%0 journal article
%@ 1463-5003
%A Ricker, M.,Kousal, J.,Günther, H.,Behrens, A.,Staneva, J.
%D 2025
%J Ocean Modelling
%N 
%P 102564 
%R doi:10.1016/j.ocemod.2025.102564
%T The Introduction of Observation-Based Wave Physics into the Wind-Wave Model WAM: Wave Assessments for a Semi-Enclosed Basin
%U https://doi.org/10.1016/j.ocemod.2025.102564
 
%X This study presents the successful integration of ST6 observation-based source term physics into the WAM Cycle 7 wind-wave model, marking the first comprehensive validation and comparison with the existing wave physics ST3 and ST4 of WAM, with a specific focus on the Black Sea. Overall, validations demonstrate consistent and satisfactory performance across all three source term physics, aligning with findings from previous studies using different wave models in various regions. Minor discrepancies exist.
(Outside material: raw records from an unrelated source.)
(** The head of every documentation page: the thirteen pages of the eight
    files, a file holding the pages that follow its first one after a line
    that starts with a separator.  A page is listed by the path of its file
    and the line it starts at, or by its title where the path of the file is
    not recorded. *)
Definition documentation_pages : list (string * list string) :=
  [ ("content/docs/400-guides/550-scheduling/200-repetition.mdx:1", repetition_page);
    ("content/docs/400-guides/550-scheduling/200-repetition.mdx:195", introduction_page);
    ("content/docs/400-guides/800-schema/350-annotations.mdx:1", annotations_page);
    ("content/docs/400-guides/800-schema/450-error-formatters.mdx:1", error_formatters_page);
    ("content/docs/400-guides/800-schema/700-schema-to-x/200-json-schema.mdx:1", json_schema_page);
    ("content/docs/400-guides/800-schema/700-schema-to-x/200-json-schema.mdx:943", pretty_page);
    ("content/docs/700-other/300-data-types/redacted.mdx:1", redacted_page);
    ("Getting Started", getting_started_page);
    ("Projections", projections_page);
    ("Error Messages", error_messages_page);
    ("Class APIs", class_apis_page);
    ("Default Constructors", default_constructors_page);
    ("Effect Data Types", effect_data_types_page) ].

(** *** Front matter

    A page is its sequence of lines.  Its front matter is the block between
    a first line [---] and the next line [---]; a line [key: value] of the
    block is a field. *)

Definition delimiter : string := "---".

(** The lines before the closing delimiter; [None] when the block is never
    closed. *)
Fixpoint block_lines (ls : list string) : option (list string) :=
  match ls with
  | [] => None
  | l :: rest =>
      if String.eqb l delimiter then Some []
      else match block_lines rest with
           | Some b => Some (l :: b)
           | None => None
           end
  end.

Definition front_matter_block (page : list string) : option (list string) :=
  match page with
  | l :: rest => if String.eqb l delimiter then block_lines rest else None
  | [] => None
  end.

(** [key: value] splits at the first colon followed by a space. *)
Definition field_of_line (l : string) : option (string * string) :=
  match String.index 0 ": " l with
  | Some i => Some (String.substring 0 i l,
                    String.substring (i + 2) (String.length l - (i + 2)) l)
  | None => None
  end.

Definition front_matter (page : list string) : option (list (string * string)) :=
  match front_matter_block page with
  | Some b => Some (omap field_of_line b)
  | None => None
  end.

(** The document-structure boundary: a front matter with the three fields. *)
Definition has_structure_fields (page : list string) : bool :=
  match front_matter page with
  | Some fields =>
      match lookup_attr "title" fields, lookup_attr "excerpt" fields,
            lookup_attr "bottomNavigation" fields with
      | Some _, Some _, Some _ => true
      | _, _, _ => false
      end
  | None => false
  end.

(** The title field of a page's front matter. *)
Definition page_title (page : list string) : option string :=
  match front_matter page with
  | Some fields => lookup_attr "title" fields
  | None => None
  end.

(** ** Call sequences *)

(** The component called twice in a row with the same props. *)
Definition render_twice (cn : list JsVal -> string) (props : JsObject)
  : Eval (Element * Element) :=
  m1 ← PocketCastsIcon cn props;
  m2 ← PocketCastsIcon cn props;
  mret (m1, m2).

(** The module evaluated, then the component called. *)
Definition load_then_render (cn : list JsVal -> string) (props : JsObject)
  : Eval Element :=
  module_body ;; PocketCastsIcon cn props.

(** ** The code samples of the documentation pages

    The samples call the [effect] library.  What is embedded is the code the
    pages themselves define: callbacks and handlers, over the two data types
    of the library they build values of. *)

From Stdlib Require Import ZArith Lia.
From stdpp Require Import pretty.
Local Open Scope string_scope.
Context {Backend : Type}.
Variable Client_init : string -> option Py.exc.
Variable process_video_insights :
  string -> Client -> Backend -> (Py.exc + CommunicationAnalysis) * Backend.

(** The client the script works with when initialisation succeeds: the
    cached one, or else a freshly built one. *)
Definition client_of (key : string) (w : world Backend) : Client :=
  match resource_cache w with
  | Some c => c
  | None => mk_client (clients_built w) key
  end.

Definition world_after_init (key : string) (w : world Backend) : world Backend :=
  set_session_state (<["client_ready" := true]> (session_state w))
    match resource_cache w with
    | Some _ => w
    | None =>
        set_resource_cache (Some (mk_client (clients_built w) key))
          (set_clients_built (S (clients_built w)) w)
    end.

(** The credential is set and a client is at hand: cached already, or the
    constructor does not raise. *)
Definition client_ready (i : interaction) (w : world Backend) (key : string) : Prop :=
  os_getenv i "GEMINI_API_KEY" = Some key /\
  Py.truthy_str key = true /\
  (resource_cache w = None -> Client_init key = None).
(** * Fibrous provider adapter: a shallow embedding and its properties

    Source: [meta_aggregation_api/providers/fibrous_v1/fibrous_provider.py].

    Conventions of the embedding.
    - A Python [str] is a Rocq [string] whose characters are the code points
      below 256; [str.lower] is the Unicode lower-casing restricted to them.
    - A Python [int] is a [Z]; a Python [float] is an IEEE-754 binary64 value,
      a [spec_float] with precision 53 and maximal exponent 1024.
    - A Python [dict] is an association list in insertion order with unique
      keys ([dict_get] reads, [dict_set] writes).
    - Exceptions are values of [exn]; a computation that talks to the network
      or to the logger is a function of the [world]. *)

From Stdlib Require Import ZArith List String Ascii Bool Lia QArith.
From Stdlib Require Import Floats.SpecFloat.
Import ListNotations.
Local Open Scope string_scope.
Local Open Scope Z_scope.

(** ** Strings *)

Definition in_range (lo hi n : nat) : bool := (Nat.leb lo n && Nat.leb n hi)%bool.

(** [str.lower] on one code point below 256: [A-Z] and the Latin-1 capitals
    U+00C0..U+00DE (the multiplication sign U+00D7 apart) move up by 32. *)
Definition lower_char (c : ascii) : ascii :=
  let n := nat_of_ascii c in
  if (in_range 65 90 n || (in_range 192 222 n && negb (Nat.eqb n 215)))%bool
  then ascii_of_nat (n + 32) else c.

Fixpoint lower (s : string) : string :=
  match s with
  | EmptyString => EmptyString
  | String c s' => String (lower_char c) (lower s')
  end.

Fixpoint starts_with (p s : string) : bool :=
  match p, s with
  | EmptyString, _ => true
  | String a p', String b s' => (Ascii.eqb a b && starts_with p' s')%bool
  | String _ _, EmptyString => false
  end.

(** [p in s] on strings. *)
Fixpoint str_in (p s : string) : bool :=
  (starts_with p s ||
   match s with
   | EmptyString => false
   | String _ s' => str_in p s'
   end)%bool.

(** [str(n)] for an [int]. *)
Fixpoint digits_of_pos_fuel (fuel : nat) (n : Z) (acc : string) : string :=
  match fuel with
  | O => acc
  | S fuel' =>
      let acc' := String (ascii_of_nat (48 + Z.to_nat (n mod 10))) acc in
      if n <? 10 then acc' else digits_of_pos_fuel fuel' (n / 10) acc'
  end.

Definition str_of_nonneg (n : Z) : string :=
  digits_of_pos_fuel (S (Z.to_nat (Z.log2 n))) n EmptyString.

Definition str_of_int (z : Z) : string :=
  if z <? 0 then String "-" (str_of_nonneg (- z)) else str_of_nonneg z.

(** Decimal digits, for [float] applied to a string. *)
Definition digit_of_char (c : ascii) : option Z :=
  let n := nat_of_ascii c in
  if in_range 48 57 n then Some (Z.of_nat (n - 48)) else None.

Fixpoint digits_value (s : string) (acc : Z) : option Z :=
  match s with
  | EmptyString => Some acc
  | String c s' =>
      match digit_of_char c with
      | Some d => digits_value s' (10 * acc + d)
      | None => None
      end
  end.

(** A plain decimal integer literal: an optional sign and at least one digit.
    The result is the sign and the magnitude. *)
Definition int_literal (s : string) : option (bool * Z) :=
  let unsigned neg r :=
    match r with
    | EmptyString => None
    | _ => option_map (fun n => (neg, n)) (digits_value r 0)
    end in
  match s with
  | String "-" r => unsigned true r
  | String "+" r => unsigned false r
  | _ => unsigned false s
  end.

(** ** Binary64 floats *)

Definition prec : Z := 53.
Definition emax : Z := 1024.

Definition float := spec_float.

(** The float nearest to the integer [z] (ties to even), an infinity when
    [z] is out of range; [szero] is the sign given to a zero. *)
Definition float_of_Z (z : Z) (szero : bool) : float :=
  binary_normalize prec emax z 0 szero.

Definition fmul : float -> float -> float := SFmul prec emax.
Definition fdiv : float -> float -> float := SFdiv prec emax.
Definition fzero : float := S754_zero false.

(** [x > 0] for a float [x]. *)
Definition float_gt0 (x : float) : bool := SFltb fzero x.

(** Truth value of a float: false for the two zeros only. *)
Definition float_truthy (x : float) : bool :=
  match x with
  | S754_zero _ => false
  | _ => true
  end.

(** The rational a finite float stands for. *)
Definition SF2Q (x : float) : option Q :=
  match x with
  | S754_zero _ => Some 0%Q
  | S754_finite s m (Zneg p) => Some (cond_Zopp s (Zpos m) # Pos.pow 2 p)%Q
  | S754_finite s m e => Some (inject_Z (cond_Zopp s (Zpos m) * 2 ^ e))
  | S754_infinity _ | S754_nan => None
  end.

(** A finite float or an infinity of sign [sx]. *)
Definition signed_nonzero (sx : bool) (x : float) : Prop :=
  match x with
  | S754_finite s _ _ | S754_infinity s => s = sx
  | S754_zero _ | S754_nan => False
  end.

(** Truncation toward zero of a finite float. *)
Definition trunc_float (s : bool) (m : positive) (e : Z) : Z :=
  cond_Zopp s (if 0 <=? e then Zpos m * 2 ^ e else Zpos m / 2 ^ (- e)).

(** ** Python values *)

#[local] Unset Elimination Schemes.
Inductive pyval : Type :=
| PNone
| PBool (b : bool)
| PInt (z : Z)
| PFloat (x : float)
| PStr (s : string)
| PList (l : list pyval)
| PDict (d : list (string * pyval)).
#[local] Set Elimination Schemes.

Definition dict : Type := list (string * pyval).

Fixpoint dict_lookup (k : string) (d : dict) : option pyval :=
  match d with
  | [] => None
  | (k', v) :: d' => if String.eqb k k' then Some v else dict_lookup k d'
  end.

(** [d.get(k, dflt)] *)
Definition dict_get (k : string) (d : dict) (dflt : pyval) : pyval :=
  match dict_lookup k d with
  | Some v => v
  | None => dflt
  end.

(** [d[k] = v] *)
Fixpoint dict_set (k : string) (v : pyval) (d : dict) : dict :=
  match d with
  | [] => [(k, v)]
  | (k', v') :: d' =>
      if String.eqb k k' then (k, v) :: d' else (k', v') :: dict_set k v d'
  end.

Definition dict_has (k : string) (d : dict) : bool :=
  match dict_lookup k d with
  | Some _ => true
  | None => false
  end.

(** The truth value Python gives a value in [if v:], [not v], [a or b]. *)
Definition truthy (v : pyval) : bool :=
  match v with
  | PNone => false
  | PBool b => b
  | PInt z => negb (z =? 0)
  | PFloat x => float_truthy x
  | PStr s => negb (String.eqb s "")
  | PList l => match l with [] => false | _ => true end
  | PDict d => match d with [] => false | _ => true end
  end.

(** ** Errors *)

(** The classes of the error taxonomy. The three named ones are those this
    adapter imports; [SharedError] stands for any class the shared classifier
    of the base provider may return. *)
Inductive error_kind : Type :=
| InsufficientLiquidityError
| EstimationError
| AggregationProviderError
| SharedError (class_name : string).

(** An instance [error_class(provider, msg, url=..., **kwargs)]. *)
Record provider_error : Type := {
  err_kind : error_kind;
  err_provider : string;
  err_message : pyval;
  err_url : pyval;
  err_context : dict
}.

Inductive exn : Type :=
| ValueError (msg : string)
| JSONDecodeError                (* ujson; a subclass of ValueError *)
| ValidationError                (* pydantic *)
| KeyError
| IndexError
| TypeError
| AttributeError
| OverflowError
| ZeroDivisionError
| TimeoutError                   (* asyncio.TimeoutError *)
| ServerDisconnectedError
| TransportError (name : string) (* any other failure of the HTTP session *)
| ClientResponseError (status : Z) (message : pyval)
| ProviderError (e : provider_error).

(** [except (ClientResponseError, asyncio.TimeoutError, ServerDisconnectedError)] *)
Definition is_request_failure (e : exn) : bool :=
  match e with
  | ClientResponseError _ _ | TimeoutError | ServerDisconnectedError => true
  | _ => false
  end.

(** [except (KeyError, ValidationError, ValueError)] *)
Definition is_transform_failure (e : exn) : bool :=
  match e with
  | KeyError | ValidationError | ValueError _ | JSONDecodeError => true
  | _ => false
  end.

(** Builtin exception classes, as opposed to classes that name one failure. *)
Definition is_builtin_exception (e : exn) : bool :=
  match e with
  | ValueError _ | KeyError | IndexError | TypeError | AttributeError
  | OverflowError | ZeroDivisionError => true
  | _ => false
  end.
(* ===== verification/_CoqProject ===== *)
-Q . S2P
Prelude.v
Crypto.v
Jwt.v
UserModel.v
Http.v
Fixtures.v
Auth.v
Crud.v
AuthProps.v
Concurrency.v
Session.v
Invariants.v
Lifecycle.v
Threads.v
Server.v
Races.v
ResetPairs.v
(* ===== verification/Jwt.v ===== *)
(** * Jwt: the session-token signer (spec section 4.2, TokenSigner)

    The model method [getSignedJwtToken] (in [models/User.js], outside
    [src/]) calls [jwt.sign({ id: this._id }, JWT_SECRET, { expiresIn:
    JWT_EXPIRE })]; the protect middleware calls [jwt.verify].  Both are
    modelled from the spec and from the jsonwebtoken conventions: [iat]
    is [Math.floor(Date.now() / 1000)], [exp = iat + expiresIn] in
    seconds, and a token is expired when the current second is [>= exp].
    The signature is checked before the expiry.

    - [TokenSigner] is the contract the controller relies on: issuing a
      token and verifying it, valid over a guaranteed lifetime and
      expired after a maximal one.
    - [jwt_sign] and [jwt_verify] are the implementation; [jwt_signer]
      discharges the contract (the refinement), with the lifetime bounds
      [1000 * ttl - 999] and [1000 * ttl] milliseconds forced by the
      truncation of the clock to seconds.
    - tampering: a token whose claims or signature alone were altered
      verifies as [TokenInvalid], whatever the clock says. *)

From stdpp Require Import base list strings countable pretty.
From Stdlib Require Import ZArith String Lia.
From S2P Require Import Prelude Crypto.
Open Scope string_scope.
Open Scope Z_scope.

(** ** Data *)

(** The decoded payload [{ id, iat, exp }]. *)
Record Claims := mkClaims { c_id : N; c_iat : Z; c_exp : Z }.

(** A signed token: its payload and its signature.  The base64url wire
    encoding of jsonwebtoken is not modelled: a token is identified with
    its decoded structure. *)
Record Token := mkToken { tk_claims : Claims; tk_sig : string }.

#[export] Instance Claims_eq_dec : EqDecision Claims.
Proof. solve_decision. Defined.
#[export] Instance Token_eq_dec : EqDecision Token.
Proof. solve_decision. Defined.

#[export] Program Instance Claims_countable : Countable Claims :=
  inj_countable' (fun c => (c_id c, c_iat c, c_exp c))
                 (fun '(i, a, e) => mkClaims i a e) _.
Next Obligation. by intros []. Qed.

(** Outcome of [jwt.verify]. *)
Inductive VerifyResult :=
| Valid (id : N)
| TokenInvalid
| TokenExpired.

#[export] Instance VerifyResult_eq_dec : EqDecision VerifyResult.
Proof. solve_decision. Defined.

(** [Math.floor(Date.now() / 1000)] *)
Definition seconds (now_ms : Z) : Z := now_ms / 1000.

(** ** The contract *)

Class TokenSigner := {
  ts_issue : N -> Z -> Token;
  ts_verify : Token -> Z -> VerifyResult;
  ts_min_life : Z;
  ts_max_life : Z;
  ts_valid : forall id now now',
    now <= now' < now + ts_min_life -> ts_verify (ts_issue id now) now' = Valid id;
  ts_expired : forall id now now',
    now + ts_max_life <= now' -> ts_verify (ts_issue id now) now' = TokenExpired
}.

(** ** The specification of an honest token (spec section 4.2)

    [issue(identity, ttl)] binds the identity with the expiry
    [now + ttl]; [verify] answers the identity before it and
    [TokenExpired] after it.  A clock kept in whole seconds may report
    the expiry up to 999 ms early; the relation allows exactly that
    much. *)
Inductive token_spec (ttl : Z) (id : N) (t0 : Z) : Z -> VerifyResult -> Prop :=
| spec_valid t : t0 <= t < t0 + 1000 * ttl -> token_spec ttl id t0 t (Valid id)
| spec_expired t : t0 + 1000 * ttl - 999 <= t -> token_spec ttl id t0 t TokenExpired.

(** ** The implementation *)

Section Jwt.
Context `{Mac Claims}.

Definition jwt_sign (secret : string) (ttl : Z) (id : N) (now : Z) : Token :=
  let iat := seconds now in
  let c := {| c_id := id; c_iat := iat; c_exp := iat + ttl |} in
  {| tk_claims := c; tk_sig := hmac secret c |}.

Definition jwt_verify (secret : string) (t : Token) (now : Z) : VerifyResult :=
  if String.eqb (tk_sig t) (hmac secret (tk_claims t)) then
    if seconds now <? c_exp (tk_claims t) then Valid (c_id (tk_claims t))
    else TokenExpired
  else TokenInvalid.

(** The verdict on an honest token depends only on the two seconds. *)
Lemma jwt_verify_sign secret ttl id now now' :
  jwt_verify secret (jwt_sign secret ttl id now) now' =
  if seconds now' <? seconds now + ttl then Valid id else TokenExpired.
Proof. unfold jwt_verify, jwt_sign; simpl. by rewrite String.eqb_refl. Qed.

Lemma seconds_lt_window now now' ttl :
  now <= now' < now + (1000 * ttl - 999) -> seconds now' < seconds now + ttl.
Proof. unfold seconds. intros. Z.div_mod_to_equations. lia. Qed.

Lemma seconds_ge_window now now' ttl :
  now + 1000 * ttl <= now' -> seconds now + ttl <= seconds now'.
Proof. unfold seconds. intros. Z.div_mod_to_equations. lia. Qed.

(** The refinement: the JWT implementation meets the contract. *)
#[export] Program Instance jwt_signer (secret : string) (ttl : Z) : TokenSigner := {|
  ts_issue := jwt_sign secret ttl;
  ts_verify := jwt_verify secret;
  ts_min_life := 1000 * ttl - 999;
  ts_max_life := 1000 * ttl
|}.
Next Obligation.
  intros secret ttl id now now' Hw. rewrite jwt_verify_sign.
  by rewrite (proj2 (Z.ltb_lt _ _) (seconds_lt_window _ _ _ Hw)).
Qed.
Next Obligation.
  intros secret ttl id now now' Hw. rewrite jwt_verify_sign.
  by rewrite (proj2 (Z.ltb_ge _ _) (seconds_ge_window _ _ _ Hw)).
Qed.
(** Round trip: a token verifies to the identity it was issued for
    at the instant it is issued, when the configured lifetime is
    positive. *)
Theorem jwt_roundtrip secret ttl id now :
  0 < ttl -> jwt_verify secret (jwt_sign secret ttl id now) now = Valid id.
Proof.
  intros Httl. rewrite jwt_verify_sign.
  by rewrite (proj2 (Z.ltb_lt _ _)) by lia.
Qed.

(** The validity window of an honest token: it verifies to its
    identity exactly while the current second is below [iat + ttl];
    in milliseconds, on every clock in [now, now + 1000 ttl - 999)
    and never from [now + 1000 ttl] on, where it is reported expired. *)
Theorem jwt_expiry_window secret ttl id now now' :
  (jwt_verify secret (jwt_sign secret ttl id now) now' = Valid id <->
     seconds now' < seconds now + ttl) /\
  (now <= now' < now + (1000 * ttl - 999) ->
     jwt_verify secret (jwt_sign secret ttl id now) now' = Valid id) /\
  (now + 1000 * ttl <= now' ->
     jwt_verify secret (jwt_sign secret ttl id now) now' = TokenExpired).
Proof.
  rewrite !jwt_verify_sign. split; [|split].
  - destruct (Z.ltb_spec (seconds now') (seconds now + ttl)); split; done || lia.
  - intros Hw. by rewrite (proj2 (Z.ltb_lt _ _) (seconds_lt_window _ _ _ Hw)).
  - intros Hw. by rewrite (proj2 (Z.ltb_ge _ _) (seconds_ge_window _ _ _ Hw)).
Qed.

(** Tampering: a token that differs from an issued one in its
    claims only, or in its signature only, is rejected as invalid at
    every clock, so a forged-but-expired token is never reported as
    merely expired; the claims case assumes the MAC is injective. *)
Theorem jwt_tampered_invalid `{!MacInjective} secret ttl id now (t : Token) now' :
  t <> jwt_sign secret ttl id now ->
  tk_sig t = tk_sig (jwt_sign secret ttl id now) \/
    tk_claims t = tk_claims (jwt_sign secret ttl id now) ->
  jwt_verify secret t now' = TokenInvalid.
Proof.
  intros Hne Halt. unfold jwt_verify.
  destruct (String.eqb_spec (tk_sig t) (hmac secret (tk_claims t))) as [Hs|]; [|done].
  exfalso. apply Hne. destruct t as [c sg]; simpl in *. unfold jwt_sign in *; simpl in *.
  destruct Halt as [-> | ->]; [|by subst].
  apply hmac_inj in Hs. by rewrite Hs.
Qed.

(** The instant an honest token stops verifying: the end of the second
    [iat + ttl], in milliseconds. *)
Definition jwt_expiry_ms (ttl now : Z) : Z := 1000 * (seconds now + ttl).

Lemma jwt_verify_sign_instant secret ttl id now now' :
  jwt_verify secret (jwt_sign secret ttl id now) now' =
  if now' <? jwt_expiry_ms ttl now then Valid id else TokenExpired.
Proof.
  rewrite jwt_verify_sign. unfold jwt_expiry_ms, seconds.
  destruct (Z.ltb_spec (now' / 1000) (now / 1000 + ttl)),
           (Z.ltb_spec now' (1000 * (now / 1000 + ttl))); try done;
    Z.div_mod_to_equations; lia.
Qed.

Lemma jwt_expiry_ms_bounds ttl now :
  now + 1000 * ttl - 999 <= jwt_expiry_ms ttl now <= now + 1000 * ttl.
Proof. unfold jwt_expiry_ms, seconds. Z.div_mod_to_equations. lia. Qed.

(** An honest token meets the specification at every instant from its
    issue on. *)
Lemma jwt_meets_spec secret ttl id t0 t :
  t0 <= t -> token_spec ttl id t0 t (jwt_verify secret (jwt_sign secret ttl id t0) t).
Proof.
  intros Ht. pose proof (jwt_expiry_ms_bounds ttl t0).
  rewrite jwt_verify_sign_instant. destruct (Z.ltb_spec t (jwt_expiry_ms ttl t0)).
  - apply spec_valid. lia.
  - apply spec_expired. lia.
Qed.
End Jwt.

(** ** A concrete MAC for the witnesses: the key, then the claims'
    countable code printed in decimal. *)
Module ToyMac.
#[export] Instance mac : Mac Claims :=
  {| hmac key c := key ++ "." ++ pretty (Npos (encode c)) |}.

#[export] Instance mac_inj : MacInjective.
Proof.
  constructor. simpl. intros key m1 m2 Heq.
  do 2 apply append_cancel_l in Heq.
  apply (inj pretty) in Heq. injection Heq as Heq.
  by apply (inj encode) in Heq.
Qed.
End ToyMac.

Definition toy_token : Token := @jwt_sign ToyMac.mac "secret" 7200 1 5000.

Lemma jwt_roundtrip_witness :
  0 < 7200 /\ @jwt_verify ToyMac.mac "secret" toy_token 5000 = Valid 1.
Proof. split; [lia|]. apply jwt_roundtrip. lia. Defined.

Lemma jwt_expiry_window_witness :
  @jwt_verify ToyMac.mac "secret" toy_token (5000 + 7200 * 1000) = TokenExpired.
Proof. apply (proj2 (proj2 (jwt_expiry_window _ _ _ _ _))). lia. Defined.

Lemma jwt_tampered_invalid_witness :
  @jwt_verify ToyMac.mac "secret" (mkToken (tk_claims toy_token) "forged") 5000 = TokenInvalid.
Proof.
  apply (@jwt_tampered_invalid ToyMac.mac ToyMac.mac_inj "secret" 7200 1 5000).
  - vm_compute. congruence.
  - right. reflexivity.
Defined.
ST3 excels in representing significant wave height, crucial for wave power applications, while ST4 and ST6 best reproduce TM02 mean wave period and mean wave direction, impacting Stokes drift direction and thereby drift simulations. Validation metrics unaffected by bias confirm the similarity of the three physics, ruling out calibration issues. Evaluations of ERA5 wind forcing reveal larger errors induced by wind compared to source terms, emphasising the significance of wind quality and model calibration over physics choice. During extreme events, the physics exhibit similar performance, although wind speeds remain relatively low compared to the global ocean. Studies indicate greater discrepancies among physics in larger-scale scenarios with increased fetch, prevailing swell, or hurricanes, where ST6 demonstrates superior performance, while ST4 fares better in low-wind conditions. These findings showcase the need for the examination of these scenarios in the new WAM Cycle 7 version.